The cultural presumption that religion is primarily a matter of morality and that instilling moral behavior is its purpose has the effect of promoting a negative conception of human behavior. Consider, for example, the widespread assumption in the United States that moral behavior follows from being religious, and that anyone who is not religious—having not learned the importance of controlling his or her base and animal desires and motivations—is likely to be immoral.

These values and presumptions also inform the self-improvement culture of our society within which mindfulness training—in both secular and Buddhist forms—exists. The strong moral imperative to improve oneself has its origins in Protestant religious culture, which promoted the exercise of self-control to overcome one’s inherently sinful nature.

The moral imperative toward self-improvement is evident in the negative views held toward people who are not running, dieting, learning a foreign language, meditating, doing yoga, or any of the several dozen other ways society offers for you to improve yourself. Certainly, anyone not involved in such activities is thought to be lazy, stupid, indolent, and—studies surely suggest—will die younger and suffer more than all of those pursuing self-improvement.

One of the strongest motivators for individuals to pursue mindfulness is this imperative toward self-betterment. But such a moral imperative is not wholly consistent with Buddhist thought. Unlike Protestantism, the Buddhist path does not involve a moral control being exerted over the self and its natural animalistic tendencies, but rather the development of greater insight into the conditioned nature of existence. Indeed, the dualism of a self controlling the self feeds the illusion of a separate, independently existing self.

It is this modern moral imperative toward self-improvement that has transformed Buddhist practices from the activities of a relatively small number of monastic specialists into mass-marketed lay workshops, trainings, books, online courses, and so on. Just as the monastic values of late medieval Christian Europe became generalized as appropriate for everyone, so now the monastic values of Buddhism are being propagated and marketed as part of how one can improve oneself.

Arguing over whether introducing clients to the four noble truths is necessary for mindfulness training, and whether it then makes that training Buddhist rather than secular, neglects the roots of mindfulness in the particulars of Buddhist thought, especially those concerning ethics.

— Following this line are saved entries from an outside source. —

Lemma calm_step (a : Action) (s s' : State) :
  (forall ev, responds ev = true) ->
  succeeds a = true ->
  warnings (trace s) = [] ->
  forallb sound (chains s) = true ->
  step a s = Some s' ->
  warnings (trace s') = [] /\ forallb sound (chains s') = true.
Proof.
  intros Hall Ha Hw Hc Hs.
  assert (Hstart : forall ev, started ev = InFlight)
    by (intros ev; unfold started; rewrite Hall; reflexivity).
  assert (Hloop : forall x,
             warnings (trace x) = [] -> forallb sound (chains x) = true ->
             warnings (trace (fst (processLoop x))) = [] /\
             forallb sound (chains (fst (processLoop x))) = true).
  { intros x Hwx Hcx. rewrite processLoop_eq.
    destruct (eventsQueue x) as [|e q]; simpl; [auto|].
    rewrite warnings_app, warnings_startObs, Hwx, forallb_app, Hcx, Hstart. auto. }
  destruct a as [ev args|ev args| |h|p o|p|p]; simpl in Hs.
  - injection Hs as <-. unfold call. rewrite enqueueForProcessing_eq.
    destruct (isProcessing s); [simpl; auto|].
    match goal with
    | |- context [processLoop ?x] =>
        pose proof (Hloop x Hw Hc) as H;
        destruct (processLoop x) as [s1 [[]|e]] eqn:E; [exact H|]
    end.
    rewrite processLoop_eq in E. simpl in E. destruct (_ ++ _) in E; discriminate E.
  - injection Hs as <-. rewrite call_processExclusively, processNow_eq, destroy_eq.
    simpl. rewrite !warnings_app, warnings_startObs, Hw, forallb_app, Hc, Hstart.
    auto.
  - injection Hs as <-. unfold call. rewrite destroy_eq. simpl.
    rewrite warnings_app, Hw. auto.
  - destruct (frameScheduled h s); [|discriminate]. injection Hs as <-.
    unfold call, fireAndForget.
    pose proof (Hloop (fire h s) Hw Hc) as H.
    destruct (processLoop (fire h s)) as [s1 [[]|e]] eqn:E; [exact H|].
    rewrite processLoop_eq in E. destruct (eventsQueue (fire h s)); discriminate E.
  - destruct (find_chain p s) as [c|]; [|discriminate].
    destruct (c_status c); try discriminate. injection Hs as <-. simpl.
    rewrite warnings_app, Hw. split; [reflexivity|].
    destruct o as [|e]; [|discriminate Ha].
    rewrite forallb_forall in *. intros x Hx.
    apply in_map_iff in Hx as (y & <- & Hy). specialize (Hc y Hy).
    destruct (Nat.eqb (c_promise y) p); [|exact Hc].
    unfold sound, benign in *. simpl.
    destruct (c_callback y) as [[r|r]|]; simpl in *; try discriminate; reflexivity.
  - destruct (find_chain p s) as [c|] eqn:Hf; [|discriminate].
    assert (Hsound : sound c = true)
      by (exact (proj1 (forallb_forall _ _) Hc c (find_chain_In p s c Hf))).
    unfold sound, benign in Hsound.
    destruct (c_callback c) as [[q|e]|] eqn:Hcb; [|discriminate|];
      (destruct (c_status c) as [|[|x]|x] eqn:Hst; try discriminate Hsound;
       [unfold react in Hs; rewrite Hst in Hs; discriminate|]);
      first [rewrite (react_ResolveOf_eq c q s Hcb) in Hs by congruence
            |rewrite (react_plain_eq c s Hcb) in Hs by congruence];
      injection Hs as <-; simpl; rewrite Hst, warnings_app, Hw; simpl;
      (split; [reflexivity|apply forallb_filter_keeps, Hc]).
  - destruct (find_await p s) as [k|]; [|discriminate].
    destruct (isFulfilled p s); [|discriminate]. injection Hs as <-.
    destruct k; unfold call, fireAndForget;
      [rewrite continue_LoopTail_eq|]; simpl; rewrite ?warnings_app, Hw; auto.
Qed.

(** X7.  When the handler has every operation and no handler call fails,
    the sequencer logs no warning, whatever is called and in whatever
    order. *)
Theorem no_warning_without_failure (acts : list Action) (s : State) :
  (forall ev, responds ev = true) ->
  forallb succeeds acts = true ->
  run acts createVideoEventSequencer = Some s ->
  warnings (trace s) = [].
Proof.
  intros Hall Hok Hr.
  assert (H : forall acts0 s0, forallb succeeds acts0 = true ->
            warnings (trace s0) = [] -> forallb sound (chains s0) = true ->
            run acts0 s0 = Some s -> warnings (trace s) = []).
  { induction acts0 as [|a acts0 IH]; intros s0 Hs Hw Hc Hrun.
    - simpl in Hrun. injection Hrun as <-. exact Hw.
    - simpl in Hs. apply andb_prop in Hs as [Ha Hs]. rewrite run_cons in Hrun.
      destruct (step a s0) as [s1|] eqn:Hstep; [|discriminate].
      destruct (calm_step a s0 s1 Hall Ha Hw Hc Hstep) as [Hw1 Hc1].
      exact (IH s1 Hs Hw1 Hc1 Hrun). }
  apply (H acts createVideoEventSequencer Hok); [reflexivity|reflexivity|exact Hr].
Qed.


(** *** Order of dispatch in every run *)

Lemma Subseq_refl {A} (l : list A) : Subseq l l.
Proof. induction l; [constructor|apply Subseq_keep; assumption]. Qed.

Lemma Subseq_nil_l {A} (l : list A) : Subseq [] l.
Proof. induction l; constructor; assumption. Qed.

Lemma Subseq_app {A} (l1 m1 l2 m2 : list A) :
  Subseq l1 m1 -> Subseq l2 m2 -> Subseq (l1 ++ l2) (m1 ++ m2).
Proof.
  intros H1 H2.
  induction H1; simpl; [exact H2|apply Subseq_skip|apply Subseq_keep]; assumption.
Qed.

Lemma Subseq_skip_app {A} (p l m : list A) : Subseq l m -> Subseq l (p ++ m).
Proof. intros H. induction p; simpl; [exact H|constructor; exact IHp]. Qed.

Lemma Subseq_trans {A} (l m n : list A) :
  Subseq l m -> Subseq m n -> Subseq l n.
Proof.
  intros H1 H2. revert l H1.
  induction H2 as [|x m n _ IH|x m n _ IH]; intros l H1.
  - exact H1.
  - apply Subseq_skip, IH, H1.
  - inversion H1; subst.
    + apply Subseq_skip, IH. assumption.
    + apply Subseq_keep, IH. assumption.
Qed.

Lemma Subseq_app_l {A} (l1 l2 : list A) : Subseq l1 (l1 ++ l2).
Proof.
  rewrite <- (app_nil_r l1) at 1.
  apply Subseq_app; [apply Subseq_refl|apply Subseq_nil_l].
Qed.

Lemma Subseq_filter {A} (f : A -> bool) (l : list A) : Subseq (filter f l) l.
Proof.
  induction l as [|x l IH]; simpl; [constructor|].
  destruct (f x); [apply Subseq_keep|apply Subseq_skip]; exact IH.
Qed.

Lemma run_in_submission_order (acts : list Action) (s s' : State) :
  run acts s = Some s' ->
  exists done,
    handlerCalls (trace s') = handlerCalls (trace s) ++ filter respondsTo done /\
    Subseq (done ++ eventsQueue s') (eventsQueue s ++ submitted acts).
Proof.
  revert s. induction acts as [|a acts IH]; intros s Hr.
  - simpl in Hr. injection Hr as <-. exists []. simpl.
    rewrite !app_nil_r. split; [reflexivity|apply Subseq_refl].
  - rewrite run_cons in Hr. destruct (step a s) as [s1|] eqn:Hs; [|discriminate].
    destruct (step_dispatch a s s1 Hs) as (d1 & Hc1 & Hq1).
    destruct (IH s1 Hr) as (d2 & Hc2 & Hsub).
    exists (d1 ++ d2). split.
    { rewrite Hc2, Hc1, filter_app, app_assoc. reflexivity. }
    rewrite submitted_cons, <- app_assoc.
    destruct a as [ev args|ev args| |h|p o|p|p]; simpl in Hq1 |- *.
    + replace (eventsQueue s ++ mkQueued ev args :: submitted acts)
        with ((eventsQueue s ++ [mkQueued ev args]) ++ submitted acts)
        by (rewrite <- app_assoc; reflexivity).
      rewrite Hq1, <- app_assoc.
      apply Subseq_app; [apply Subseq_refl|exact Hsub].
    + destruct Hq1 as [-> Hq1]. rewrite Hq1 in Hsub. simpl in Hsub |- *.
      apply Subseq_skip_app, Subseq_keep. exact Hsub.
    + destruct Hq1 as [-> Hq1]. rewrite Hq1 in Hsub. simpl in Hsub |- *.
      apply Subseq_skip_app. exact Hsub.
    + rewrite app_nil_r in Hq1. rewrite Hq1, <- app_assoc.
      apply Subseq_app; [apply Subseq_refl|exact Hsub].
    + rewrite app_nil_r in Hq1. rewrite Hq1, <- app_assoc.
      apply Subseq_app; [apply Subseq_refl|exact Hsub].
    + rewrite app_nil_r in Hq1. rewrite Hq1, <- app_assoc.
      apply Subseq_app; [apply Subseq_refl|exact Hsub].
    + rewrite app_nil_r in Hq1. rewrite Hq1, <- app_assoc.
      apply Subseq_app; [apply Subseq_refl|exact Hsub].
Qed.

(** X8.  In every run, with any number of [processExclusively] and [destroy]
    calls and however the drain steps interleave, the commands reach the
    handler in the order in which they were submitted: the sequence of
    handler calls is the sequence of submitted commands with some of them
    left out. *)
Theorem dispatch_follows_submission_order (acts : list Action) (s : State) :
  run acts createVideoEventSequencer = Some s ->
  Subseq (handlerCalls (trace s)) (submitted acts).
Proof.
  intros Hr. destruct (run_in_submission_order acts _ s Hr) as (done & Hc & Hsub).
  simpl in Hc, Hsub. rewrite Hc.
  apply Subseq_trans with done; [apply Subseq_filter|].
  apply Subseq_trans with (done ++ eventsQueue s); [apply Subseq_app_l|exact Hsub].
Qed.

This does not resolve any questions about whether mindfulness training programs should teach morality or what kind of morality they should teach, or even the relation of morality to mindfulness training. Instead, highlighting the contradictions between the cultural presumptions that regard morality as the key to salvation and morality’s role within the Buddhist framework might challenge participants in the debate to question why it has become such a hot-button issue. After all, unless the debate changes the ground of shared presumptions, the existing impasse will only become more deeply entrenched.